February 27 Flu Update
A new human case has been reported in Egypt, a 4-year old girl.The US has approved the bird flu vaccine, which is safe, but, as noted earlier, may not be very effective.
CIDRAP on the FDA Approval.
Sanofi, in a report submitted to the FDA panel, revealed that two 90-microgram (mcg) doses, administered 28 days apart, generated a protective immune response in 45% of patients. That level is less than the 54% rate reported almost a year ago in the New England Journal of Medicine. The higher rate was based on interim findings, the AP reported yesterday. The researchers used a neutralizing antibody titer of 1:40, a fourfold or more increase in antibody titer, to define adequate immune response.
This report gives a little more nuanced reading to the vaccine story.
“I would think this is almost a Step 1,” said Dr. Robert Couch, an expert in respiratory viruses from Baylor College School of Medicine in Houston. “This is not the answer to the H5 vaccine problem, but this is a first step.”
“We have to look upon this as an interim vaccine,” added Dr. Robert Webster, an authority on avian influenza who is based at St. Jude Children’s Research Hospital in Memphis, Tenn.
Effect Measure also blogs on this vaccine. Here is the salient paragraph.
The amount of viral antigen needed to protect less than half the subjects required two doses of 90 micrograms each. That's twelve times as much antigen as in the current seasonal flu shot, although current flu vaccines have antigen for three different flu viruses (two influenza A and one influenza B), so plausibly these results represent only a factor of four lower productive capacity to make this vaccine. Other vaccines have now been produced with much better ability to produce comparable antibody levels with less antigen, so why the government would put in an order for this vaccine is a bit of a mystery. This vaccine uses egg-based technology and seems doomed to be too ineffective and result in too little productive capacity to make it worthwhile investing in at this point.
Helen Branswell on a GSK plan to sell a pre-pandemic vaccine in the marketplace.

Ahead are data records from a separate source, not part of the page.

(** * QuizMaster Live: the game session engine of [server.js]

    A shallow embedding of the Socket.IO handlers of the quiz server and of
    the helpers they call, followed by the properties of the session engine.

    Conventions of the embedding.
    - A JavaScript number is a [number]: NaN, the two infinities, or a finite
      value carried as an exact rational.  Binary64 rounding and the sign of
      zero are not represented.
    - A JavaScript string is a [string]; a character stands for one code unit
      below 256.
    - A JavaScript [Map] is an association list in insertion order.
    - Game objects live in a store ([heap]); the registry [games] and the
      pending timeouts hold references into it, as the closures of the source
      do.
    - A handler that throws (a property read on [undefined] or [null], or a
      conversion of an object that has a [toString] property of its own)
      yields [None]: nothing catches it in the source. *)

From Stdlib Require Import ZArith QArith Qminmax Qround Qabs Lqa Lia.
From Stdlib Require Import List String Ascii Bool Permutation Sorted.
From Stdlib Require Import DecimalString DecimalNat.
From stdpp Require Import base option list strings.
(** * HMM shipping tracking automation: a shallow embedding of [browser_auto.py]

    The script drives an external browser agent: it chooses between a replay
    task and a fresh-discovery task depending on whether a stored action
    trace exists, runs the agent with two hooks and a step budget, and
    persists the reduced action trace after a successful fresh run.

    The functions of the script ([anti_detection_hook], [retry_hook],
    [save_actions], [fetch_hmm], [main]) are translated below.  Everything
    the script only calls (the agent framework, the language-model client,
    [json], [random]) is an external collaborator and appears as a field of
    the record [Env]; the results hold for every such environment. *)

From Stdlib Require Import String Ascii ZArith QArith Lqa List Bool Lia.
From stdpp Require Import gmap strings list.

Local Open Scope string_scope.
Local Open Scope list_scope.

(** ** Python values *)

(** The values that travel through the script: JSON-like data, plus opaque
    objects such as the [DOMHistoryElement] reported by the agent framework,
    which [json] cannot serialise.  A [dict] is kept as the list of its
    items in insertion order, which is the order [dict.items()] yields. *)
#[warnings="-register-all"]
Inductive pyval : Type :=
  | PyNone
  | PyBool (b : bool)
  | PyInt (z : Z)
  | PyStr (s : string)
  | PyList (l : list pyval)
  | PyDict (items : list (string * pyval))
  | PyObj (class_name : string).

(** One record of [model_actions()]: a dict from action name to parameters,
    with the auxiliary ['interacted_element'] entry. *)
Definition action_record : Type := list (string * pyval).

Definition interacted_element : string := "interacted_element".

(** ** [save_actions]: the reduction of the trace *)

(** The inner [for action_name, parameters in action.items()] loop.  The
    accumulator is the list [initial_actions]; [append] adds at the end and
    [break] leaves the loop after the first key that is kept. *)
Fixpoint scan_items (items : list (string * pyval))
    (initial_actions : list action_record) : list action_record :=
  match items with
  | [] => initial_actions
  | (action_name, parameters) :: rest =>
      if negb (String.eqb action_name interacted_element)
      then
        let action_dict := [(action_name, parameters)] in
        initial_actions ++ [action_dict]
      else scan_items rest initial_actions
  end.

(** The outer [for action in stored_actions] loop, from a given accumulator. *)
Fixpoint scan_actions (stored_actions : list action_record)
    (initial_actions : list action_record) : list action_record :=
  match stored_actions with
  | [] => initial_actions
  | action :: rest => scan_actions rest (scan_items action initial_actions)
  end.

(** The list [initial_actions] that [save_actions] hands to [json.dump]. *)
Definition reduce_actions (stored_actions : list action_record)
    : list action_record :=
  scan_actions stored_actions [].

(** The Python value of that list. *)
Definition actions_value (l : list action_record) : pyval :=
  PyList (map PyDict l).

(** ** Strings *)

(** Python strings are modelled as character strings; [str.lower] acts on
    the ASCII letters, which is all a serialised page address contains. *)
Definition lower_ascii (c : ascii) : ascii :=
  let n := nat_of_ascii c in
  if (65 <=? n)%nat && (n <=? 90)%nat then ascii_of_nat (n + 32) else c.

Fixpoint lower (s : string) : string :=
  match s with
  | EmptyString => EmptyString
  | String c rest => String (lower_ascii c) (lower rest)
  end.

Fixpoint is_prefix (p s : string) : bool :=
  match p, s with
  | EmptyString, _ => true
  | String _ _, EmptyString => false
  | String a p', String b s' => Ascii.eqb a b && is_prefix p' s'
  end.

(** [needle in hay] on Python strings. *)
Fixpoint contains (needle hay : string) : bool :=
  is_prefix needle hay ||
  match hay with
  | EmptyString => false
  | String _ rest => contains needle rest
  end.

(** The double-quote and newline characters. *)
Definition dq : string := String (ascii_of_nat 34) EmptyString.
Definition nl : string := String (ascii_of_nat 10) EmptyString.
(** The text a replacement passes over starts no other declaration. *)
Lemma decl_no_overlap s ws rest i :
  decl_with ws rest s -> 0 < i < 26 + length ws -> decl_prefix (drop i s) = None.
Proof.
  intros (-> & Hne & Hws & Hr) Hi.
  assert (strip_prefix (lit "contract")
            (drop i (lit "contract" ++ ws ++ lit "CustomMortgageLoan" ++ rest))
          = None) as H; [|unfold decl_prefix; by rewrite H].
  destruct (decide (i < 8)) as [H8|H8].
  { rewrite contract_lit.
    do 8 (destruct i as [|i]; [(lia || reflexivity)|]). lia. }
  rewrite drop_app_ge by (rewrite contract_lit; simpl; lia).
  change (length (lit "contract")) with 8.
  destruct (decide (i - 8 < length ws)) as [Hw|Hw].
  { rewrite drop_app_le by lia.
    destruct (drop (i - 8) ws) as [|c ws'] eqn:Ed.
    { apply (f_equal length) in Ed. rewrite length_drop in Ed. simpl in Ed. lia. }
    assert (is_space c = true) as Hc.
    { apply (Forall_lookup_1 _ _ (i - 8) _ Hws).
      rewrite <- (Nat.add_0_r (i - 8)), <- lookup_drop, Ed. done. }
    rewrite contract_lit. cbn [app strip_prefix].
    destruct (N.eqb_spec 99 c) as [<-|]; [done|done]. }
  rewrite drop_app_ge by lia. rewrite name_lit, contract_lit.
  remember (i - 8 - length ws) as j eqn:Hj.
  do 18 (destruct j as [|j]; [reflexivity|]). lia.
Qed.

Lemma numeral_char_not_dollar c : numeral_char c -> c <> 36%N.
Proof. intros [H| ->]; [|done]. by intros ->. Qed.

Lemma numeral_char_not_slash c : numeral_char c -> c <> slash.
Proof. intros [H| ->]; [|done]. by intros ->. Qed.

(** The replacement text has no [$], so it is used as it stands. *)
Lemma replacement_literal ts m b a caps :
  get_substitution m b a caps (lit "contract " ++ AutoDeploy.contractName ts)
  = lit "contract " ++ AutoDeploy.contractName ts.
Proof.
  apply get_substitution_literal. unfold AutoDeploy.contractName.
  rewrite !Forall_app. split_and!.
  - by repeat constructor.
  - by repeat constructor.
  - eapply Forall_impl; [apply number_to_string_chars|].
    apply numeral_char_not_dollar.
Qed.

Lemma decl_with_length ws rest s :
  decl_with ws rest s -> length s = 26 + length ws + length rest.
Proof.
  intros (-> & _). rewrite !length_app, contract_lit, name_lit. simpl. lia.
Qed.

Lemma decl_with_drop ws rest s :
  decl_with ws rest s -> drop (26 + length ws) s = rest.
Proof.
  intros (-> & _). rewrite !app_assoc.
  rewrite drop_app_length'; [done|].
  rewrite !length_app, contract_lit, name_lit. simpl. lia.
Qed.


Lemma decl_at_nil : ~ decl_at [].
Proof. by apply decl_prefix_not_at. Qed.

Section Rewrite.

Variable ts : Z.

Let Q : jsstring := AutoDeploy.contractName ts.
Let G (b s : jsstring) : jsstring :=
  replace_from AutoDeploy.contract_decl_re 0 (lit "contract " ++ Q) b s 0.
(** *** Listeners and handlers *)

Lemma onSocketConnect_effects (w : World) (sock : nat) (recovered : bool)
    (o : SocketObj) :
  socket (this w) = Some sock -> sockets w !! sock = Some o ->
  effects (onSocketConnect sock recovered w)
  = effects w ++ statusCalls connected w ++
    (if recovered then []
     else map ReconnectedListenerCalled (reconnectedListeners (this w))) /\
  this (onSocketConnect sock recovered w)
  = this (updateStatus connected w) /\
  sockets (onSocketConnect sock recovered w)
  = <[sock := {| sock_connected := true; sock_recovered := recovered |}]> (sockets w).
Proof.
  intros Hs Ho. unfold onSocketConnect. rewrite Ho. cbn [effects this sockets].
  set (w1 := setSocketObj sock {| sock_connected := true; sock_recovered := recovered |} w).
  destruct (updateStatus_fields connected w1) as (_ & H2 & _ & _ & H5 & H6 & _).
  assert (Hrec : socketRecovered (updateStatus connected w1) = recovered).
  { unfold socketRecovered. rewrite H2, H6. cbn [w1 this setSocketObj sockets].
    rewrite Hs, list_lookup_insert_eq by (apply lookup_lt_is_Some; eauto). reflexivity. }
  rewrite Hrec.
  assert (Hthis : this (updateStatus connected w1) = this (updateStatus connected w)).
  { unfold updateStatus. cbn [w1 this setSocketObj]. case_bool_decide; reflexivity. }
  destruct recovered; cbn [negb perform effects this sockets].
  - rewrite updateStatus_effects, app_nil_r. split; [reflexivity|].
    split; [exact Hthis | exact H6].
  - rewrite updateStatus_effects, H5, <- app_assoc. split; [reflexivity|].
    split; [exact Hthis | exact H6].
Qed.

(** X14.  When the socket in use connects, in every world the client can
    reach: the status listeners are told [connected] if that is a change,
    then, unless the connection was recovered, every reconnect listener is
    called, once each in the order of registration; on a recovered
    connection none is called. *)
Theorem reconnected_listeners_notified (es : list Event) (sock : nat)
    (recovered : bool) :
  socket (this (run fresh es)) = Some sock ->
  effects (step (run fresh es) (SocketConnects sock recovered))
  = effects (run fresh es) ++ statusCalls connected (run fresh es) ++
    (if recovered then []
     else map ReconnectedListenerCalled (reconnectedListeners (this (run fresh es)))) /\
  NoDup (reconnectedListeners (this (run fresh es))) /\
  NoDup (statusListeners (this (run fresh es))) /\
  currentStatus (this (step (run fresh es) (SocketConnects sock recovered))) = connected.
Proof.
  intros Hs. destruct (tidy_reachable es) as [_ T2 _ _ _ T6 T7].
  assert (Ho : is_Some (sockets (run fresh es) !! sock)).
  { apply lookup_lt_is_Some. specialize (T2 sock Hs). lia. }
  destruct Ho as [o Ho]. cbn [step].
  destruct (onSocketConnect_effects (run fresh es) sock recovered o Hs Ho) as (He & Ht & _).
  split; [exact He|]. split; [exact T7|]. split; [exact T6|].
  rewrite Ht. apply updateStatus_fields.
Qed.

Lemma reconnected_listeners_notified_witness :
  effects (step (run fresh [Initialize sampleConfig sampleEncryption;
                            OnReconnected 5; OnReconnected 6; OnReconnected 5])
                (SocketConnects 0 false))
  = effects (run fresh [Initialize sampleConfig sampleEncryption;
                        OnReconnected 5; OnReconnected 6; OnReconnected 5])
    ++ [ReconnectedListenerCalled 5; ReconnectedListenerCalled 6].
Proof.
  destruct (reconnected_listeners_notified
              [Initialize sampleConfig sampleEncryption;
               OnReconnected 5; OnReconnected 6; OnReconnected 5] 0 false eq_refl)
    as [H _].
  exact H.
Defined.

Lemma onMessage_lookup (event : string) (handler : nat) (w : World) (other : string) :
  messageHandlers (this (onMessage event handler w)) !! other
  = if bool_decide (other = event) then Some handler
    else messageHandlers (this w) !! other.
Proof.
  cbn. case_bool_decide as H.
  - subst other. apply lookup_insert_eq.
  - apply lookup_insert_ne. congruence.
Qed.

(** X15.  An event has at most one handler.  The handler registered last
    for an event is the one the socket's messages go to; registering a
    handler for another event does not change that; removing the handler of
    an event, also through the function returned for an earlier
    registration, leaves the event without handler; and a message for an
    event without handler has no effect at all. *)
Theorem message_dispatch (w : World) (sock : nat) (event : string) (data : Value) :
  is_Some (sockets w !! sock) ->
  (forall h, effects (onSocketAny sock event data (onMessage event h w))
             = effects w ++ [MessageHandlerCalled h data]) /\
  (forall h h', effects (onSocketAny sock event data
                           (onMessage event h' (onMessage event h w)))
                = effects w ++ [MessageHandlerCalled h' data]) /\
  (forall h other h', other <> event ->
     effects (onSocketAny sock event data (onMessage other h' (onMessage event h w)))
     = effects w ++ [MessageHandlerCalled h data]) /\
  (forall h h', onSocketAny sock event data
                  (offMessage event (onMessage event h' (onMessage event h w)))
                = offMessage event (onMessage event h' (onMessage event h w))) /\
  (messageHandlers (this w) !! event = None ->
     onSocketAny sock event data w = w).
Proof.
  intros [o Ho].
  assert (Hany : forall w0 h, sockets w0 !! sock = Some o ->
            messageHandlers (this w0) !! event = Some h ->
            effects (onSocketAny sock event data w0)
            = effects w0 ++ [MessageHandlerCalled h data]).
  { intros w0 h H1 H2. unfold onSocketAny. rewrite H1, H2. reflexivity. }
  split; [|split; [|split; [|split]]].
  - intros h. apply (Hany (onMessage event h w)); [exact Ho|].
    rewrite onMessage_lookup, bool_decide_eq_true_2; reflexivity.
  - intros h h'. apply (Hany (onMessage event h' (onMessage event h w))); [exact Ho|].
    rewrite onMessage_lookup, bool_decide_eq_true_2; reflexivity.
  - intros h other h' Hne.
    apply (Hany (onMessage other h' (onMessage event h w))); [exact Ho|].
    rewrite onMessage_lookup, bool_decide_eq_false_2 by congruence.
    rewrite onMessage_lookup, bool_decide_eq_true_2; reflexivity.
  - intros h h'. unfold onSocketAny.
    cbn [sockets offMessage onMessage setThis this messageHandlers withMessageHandlers].
    rewrite Ho, lookup_delete_eq. reflexivity.
  - intros Hnone. unfold onSocketAny. rewrite Ho, Hnone. reflexivity.
Qed.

7 more birds have died in Kuwait.
However, Kuwait says there are no human cases.
Northern Vietnam is at high risk of bird flu after their first case emerged...spraying disinfectant is recommended.
The UN is investigating in Laos where the first case has emerged.
ProMed on Hong Kong and Vietnam.
Story in Nigeria notes that the bird flu hits the poor hardest.
Turkey has claimed to have "medically screened" 44,000 people.
EU has a "swat" team ready for winter flu outbreaks (just in time).
The NHS in the UK is coordinating a pandemic summit.
A province in the Philippines says it is bird flu free.